Lake in Conwy County Borough, Wales

Llyn Idwal is a small lake (approximately 800 m by 300 m, or 28 acres) that lies within Cwm Idwal in the Glyderau mountains of Snowdonia.

It is named after Prince Idwal Foel, a grandson of Rhodri Mawr, one of the ancient Kings of Wales. Legend states that the king's unfortunate offspring was murdered by being drowned in the lake. In fact Idwal Foel died in battle against the Saxons in 942 and an alternate version claims that he was cremated beside the lake, as was the burial custom for Celtic nobility.

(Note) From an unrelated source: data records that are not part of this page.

(** X9: in every state at most one of the four blocks of the
    recommendation area is rendered. *)
Theorem rec_blocks_exclusive (s : State) : (rec_blocks_shown s <= 1)%nat.
Proof.
  unfold rec_blocks_shown, shows_rec_loading, shows_rec_error,
    shows_no_recommendations, shows_recommendations.
  destruct (recLoading s), (string_truthy (recommendationError s)),
    (recommended s), (truthy (selectedMovieId s)); cbn; lia.
Qed.

(** X10: once [fetchRecommended] is done, if the movieId passed the
    guard, or if no other request was loading, exactly one block of the
    recommendation area is rendered and it is not the spinner: the error,
    the results, or the "no recommendations found" notice. *)
Theorem fetchRecommended_one_block
    (API_get : request -> reply) (recType : string) (movieId : value) (s : State) :
  invalid_movieId movieId = false \/ recLoading s = false ->
  let s' := run s (fetchRecommended API_get recType movieId) in
  shows_rec_loading s' = false /\ rec_blocks_shown s' = 1%nat.
Proof.
  intro H. unfold fetchRecommended.
  unfold rec_blocks_shown, shows_rec_loading, shows_rec_error,
    shows_no_recommendations, shows_recommendations.
  destruct (invalid_movieId movieId) eqn:Hv.
  - destruct H as [H | H]; [discriminate H|]. cbn. rewrite H.
    destruct (recommended s), (truthy (selectedMovieId s)); split; reflexivity.
  - assert (Ht : truthy movieId = true).
    { unfold invalid_movieId in Hv. apply orb_false_iff in Hv.
      destruct Hv as [Hv _]. apply negb_false_iff in Hv. exact Hv. }
    destruct (API_get _) as [data | err];
      cbn -[recommendation_error_message string_truthy].
    + rewrite Ht. destruct (array_or_empty data); split; reflexivity.
    + rewrite (string_truthy_nonempty _ (recommendation_error_message_nonempty recType err)).
      split; reflexivity.
Qed.

Lemma fetchRecommended_one_block_samples :
  (let s' := run state_with_results
               (fetchRecommended (backend_rejecting None None) "content"
                  (VNumber (number_of_Z 9))) in
   shows_rec_loading s' = false /\ rec_blocks_shown s' = 1%nat) /\
  (let s' := run state_with_results (fetchRecommended backend_empty "content" VNull) in
   shows_rec_loading s' = false /\ rec_blocks_shown s' = 1%nat).
Proof.
  split.
  - apply (fetchRecommended_one_block (backend_rejecting None None) "content"
             (VNumber (number_of_Z 9)) state_with_results).
    left. reflexivity.
  - apply (fetchRecommended_one_block backend_empty "content" VNull state_with_results).
    right. reflexivity.
Defined.

(** ** More on [Array.prototype.sort] *)

Lemma sort_never_positive {A : Type} (comparefn : A -> A -> number) (l : list A) :
  (forall x y, is_positive (SortCompare comparefn x y) = false) ->
  sort comparefn l = l.
Proof.
  intro H. induction l as [|x l IH]; [reflexivity|].
  cbn [sort fold_right]. change (fold_right (sort_insert comparefn) [] l)
    with (sort comparefn l). rewrite IH.
  destruct l as [|y l]; [reflexivity|]. cbn [sort_insert]. rewrite H. reflexivity.
Qed.

Section SortConsistent.
Context {A : Type}.
Variable comparefn : A -> A -> number.
Hypothesis comparefn_consistent : consistent comparefn.

Lemma sort_insert_consistent (x : A) (l : list A) :
  StronglySorted (fun a b => not_after comparefn a b = true) l ->
  StronglySorted (fun a b => not_after comparefn a b = true) (sort_insert comparefn x l).
Proof.
  destruct comparefn_consistent as [Htotal Htrans].
  induction l as [|y l IH]; intro Hs; cbn [sort_insert].
  - constructor; constructor.
  - inversion Hs as [|y' l' Hs' Hall]; subst.
    destruct (is_positive (SortCompare comparefn x y)) eqn:E.
    + constructor; [apply IH, Hs'|].
      apply Forall_forall. intros z Hz.
      apply (Permutation_in _ (sort_insert_perm comparefn x l)) in Hz.
      destruct Hz as [<- | Hz].
      * destruct (Htotal x y) as [H | H]; [|exact H].
        unfold not_after in H. rewrite E in H. discriminate H.
      * rewrite Forall_forall in Hall. apply Hall, Hz.
    + assert (Hxy : not_after comparefn x y = true).
      { unfold not_after. rewrite E. reflexivity. }
      constructor; [exact Hs|]. constructor; [exact Hxy|].
      rewrite Forall_forall in Hall |- *. intros z Hz.
      apply Htrans with y; [exact Hxy | apply Hall, Hz].
Qed.

Lemma sort_consistent_sorted (l : list A) :
  StronglySorted (fun a b => not_after comparefn a b = true) (sort comparefn l).
Proof.
  induction l as [|x l IH]; cbn; [constructor|].
  apply sort_insert_consistent, IH.
Qed.

Lemma sort_insert_same_rank (r x : A) (l : list A) :
  filter (fun a => same_rank comparefn a r) (sort_insert comparefn x l) =
  filter (fun a => same_rank comparefn a r) (x :: l).
Proof.
  destruct comparefn_consistent as [Htotal Htrans].
  induction l as [|y l IH]; [reflexivity|].
  cbn [sort_insert].
  destruct (is_positive (SortCompare comparefn x y)) eqn:E; [|reflexivity].
  cbn [filter]. rewrite IH. cbn [filter].
  destruct (same_rank comparefn y r) eqn:Ey;
    destruct (same_rank comparefn x r) eqn:Ex; try reflexivity.
  exfalso. unfold same_rank in Ey, Ex.
  apply andb_true_iff in Ey, Ex. destruct Ey as [_ Hry]. destruct Ex as [Hxr _].
  pose proof (Htrans x r y Hxr Hry) as Hxy.
  unfold not_after in Hxy. rewrite E in Hxy. discriminate Hxy.
Qed.

Lemma sort_same_rank (r : A) (l : list A) :
  filter (fun a => same_rank comparefn a r) (sort comparefn l) =
  filter (fun a => same_rank comparefn a r) l.
Proof.
  induction l as [|x l IH]; [reflexivity|].
  cbn [sort fold_right].
  change (fold_right (sort_insert comparefn) [] l) with (sort comparefn l).
  rewrite sort_insert_same_rank. cbn [filter]. rewrite IH. reflexivity.
Qed.
End SortConsistent.

Lemma default_compare_consistent : consistent default_compare.
Proof.
  unfold consistent, not_after. split.
  - intros a b. rewrite !default_compare_positive.
    destruct (String.ltb b a) eqn:E1; [|left; reflexivity].
    destruct (String.ltb a b) eqn:E2; [|right; reflexivity].
    exfalso. exact (string_lt_asym a b E2 E1).
  - intros a b c. rewrite !default_compare_positive, !negb_true_iff.
    intros Hba Hcb.
    destruct (String.ltb c a) eqn:Hca; [|reflexivity]. exfalso.
    destruct (string_lt_total a b) as [Hab | [Hab | Hab]].
    + assert (H : string_lt c b) by (eapply string_lt_trans; eassumption).
      unfold string_lt in H. congruence.
    + subst b. congruence.
    + unfold string_lt in Hab. congruence.
Qed.

(** ** More on the display list *)

(** X12: with a sort key other than ['title'], ['rating'] and ['year']
    the comparison is constantly 0 and the display list is the filtered
    list in the order of the catalog. *)
Theorem filteredAndSortedMovies_unknown_key
    (lowerCase : string -> string) (localeCompare : string -> string -> number)
    (movies : list Movie) (searchTerm selectedGenre sortBy : string) :
  sortBy <> "title" -> sortBy <> "rating" -> sortBy <> "year" ->
  filteredAndSortedMovies lowerCase localeCompare movies searchTerm selectedGenre sortBy =
  filterMovies lowerCase movies searchTerm selectedGenre.
Proof.
  intros Ht Hr Hy. unfold filteredAndSortedMovies.
  apply sort_never_positive. intros x y. unfold SortCompare, compareMovies.
  apply String.eqb_neq in Ht, Hr, Hy. rewrite Ht, Hr, Hy. reflexivity.
Qed.

Lemma filteredAndSortedMovies_unknown_key_sample :
  filteredAndSortedMovies toLowerCase default_compare [untitled; her; dune] EmptyString "All" "votes" =
  filterMovies toLowerCase [untitled; her; dune] EmptyString "All".
Proof.
  apply (filteredAndSortedMovies_unknown_key toLowerCase default_compare [untitled; her; dune]
           EmptyString "All" "votes"); discriminate.
Defined.

Lemma effective_year_number (movie : Movie) :
  valid_year movie = true ->
  valid_number (effective_year movie) = true /\
  is_nan (effective_year movie) = false.
Proof.
  unfold valid_year, effective_year, or_zero.
  destruct (year movie) as [n|]; [|split; reflexivity].
  intro H. destruct n; cbn; split; try reflexivity; exact H.
Qed.

Lemma compare_year_positive
    (localeCompare : string -> string -> number) (x y : Movie) :
  valid_year x = true -> valid_year y = true ->
  is_positive (SortCompare (compareMovies localeCompare "year") x y)
  = (scaled (effective_year x) <? scaled (effective_year y)).
Proof.
  intros Hx Hy.
  destruct (effective_year_number x Hx) as [Vx Nx].
  destruct (effective_year_number y Hy) as [Vy Ny].
  unfold SortCompare, compareMovies. cbn [String.eqb Ascii.eqb Bool.eqb].
  apply (number_sub_positive (effective_year y) (effective_year x)); assumption.
Qed.

Example sort_by_year_sample :
  map title (filteredAndSortedMovies toLowerCase default_compare
               [untitled; her; all_about_eve; dune] EmptyString "All" "year")
  = ["Dune"; "Her"; "All About Eve"; "Rough Cut"].
Proof. vm_compute. reflexivity. Qed.

(** X13: for every catalog whose years are numbers, the display list
    sorted by year is the filtered list rearranged so that no movie is
    followed by one of a later year, a missing year counting as 0, and
    the movies of any one year keep the order of the filtered list. *)
Theorem sort_by_year_stable
    (lowerCase : string -> string) (localeCompare : string -> string -> number)
    (movies : list Movie) (searchTerm selectedGenre : string) :
  Forall (fun movie => valid_year movie = true) movies ->
  let filtered := filterMovies lowerCase movies searchTerm selectedGenre in
  let shown := filteredAndSortedMovies lowerCase localeCompare movies searchTerm selectedGenre "year" in
  Permutation shown filtered /\
  StronglySorted year_not_above shown /\
  forall r, with_year r shown = with_year r filtered.
Proof.
  intros Hvalid filtered shown.
  assert (Hf : Forall (fun movie => valid_year movie = true) filtered).
  { apply Forall_forall. intros m Hm. apply filter_In in Hm.
    rewrite Forall_forall in Hvalid. apply Hvalid, Hm. }
  assert (Hs : Forall (fun movie => valid_year movie = true) shown).
  { apply sort_Forall, Hf. }
  pose proof (compare_year_positive localeCompare) as Hkey.
  split; [apply sort_perm|]. split.
  - apply StronglySorted_impl_In with
      (R1 := descending (fun m => scaled (effective_year m))).
    + intros a b Ha Hb Hd. rewrite Forall_forall in Hs.
      destruct (effective_year_number a (Hs a Ha)) as [Va1 Va2].
      destruct (effective_year_number b (Hs b Hb)) as [Vb1 Vb2].
      apply SFleb_scaled; assumption.
    + apply (sort_descending _ _ (fun m => valid_year m = true) Hkey filtered Hf).
  - intro r. unfold with_year.
    rewrite Forall_forall in Hs, Hf.
    destruct (is_nan r) eqn:Nr.
    + rewrite !filter_none; [reflexivity | |]; intros a _; apply SFeqb_nan, Nr.
    + destruct (valid_number r) eqn:Vr.
      * rewrite (filter_ext_in _ (fun m => scaled (effective_year m) =? scaled r) shown).
        -- rewrite (filter_ext_in _ (fun m => scaled (effective_year m) =? scaled r) filtered).
           ++ apply (sort_filter_key _ _ (fun m => valid_year m = true) Hkey).
              apply Forall_forall, Hf.
           ++ intros a Ha. destruct (effective_year_number a (Hf a Ha)) as [Va Na].
              apply SFeqb_scaled; assumption.
        -- intros a Ha. destruct (effective_year_number a (Hs a Ha)) as [Va Na].
           apply SFeqb_scaled; assumption.
      * rewrite !filter_none; [reflexivity | |]; intros a Ha.
        -- destruct (effective_year_number a (Hf a Ha)) as [Va _].
           apply SFeqb_invalid; assumption.
        -- destruct (effective_year_number a (Hs a Ha)) as [Va _].
           apply SFeqb_invalid; assumption.
Qed.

A number of small streams flow into Llyn Idwal from around Cwm Idwal. One small river flows out and joins the Afon Ogwen river at Pont Pen-y-Benglog near Ogwen Cottage, immediately above the Rhaeadr Ogwen waterfall. It is considered relatively oligotrophic.

==Paths==
The lake is easily accessible on foot via a 900-metre long stone-paved path from Ogwen Cottage on the main A5 road. Another path encircles the lake. Two paths lead from opposite sides of the lake to the top of the ridge close to the Twll Du (Devil's Kitchen), but these paths become rather steep in places. They lead to Glyder Fach and Glyder Fawr.

There is a small pebble beach at the northwest edge of Llyn Idwal which is occasionally used by visitors for recreation. Swimming is not allowed in Llyn Idwal, as it is a protected environment, and home to several protected species.

The lake lies wholly within Gwynedd County, although the eastern edge forms the boundary between the counties of Gwynedd and Conwy.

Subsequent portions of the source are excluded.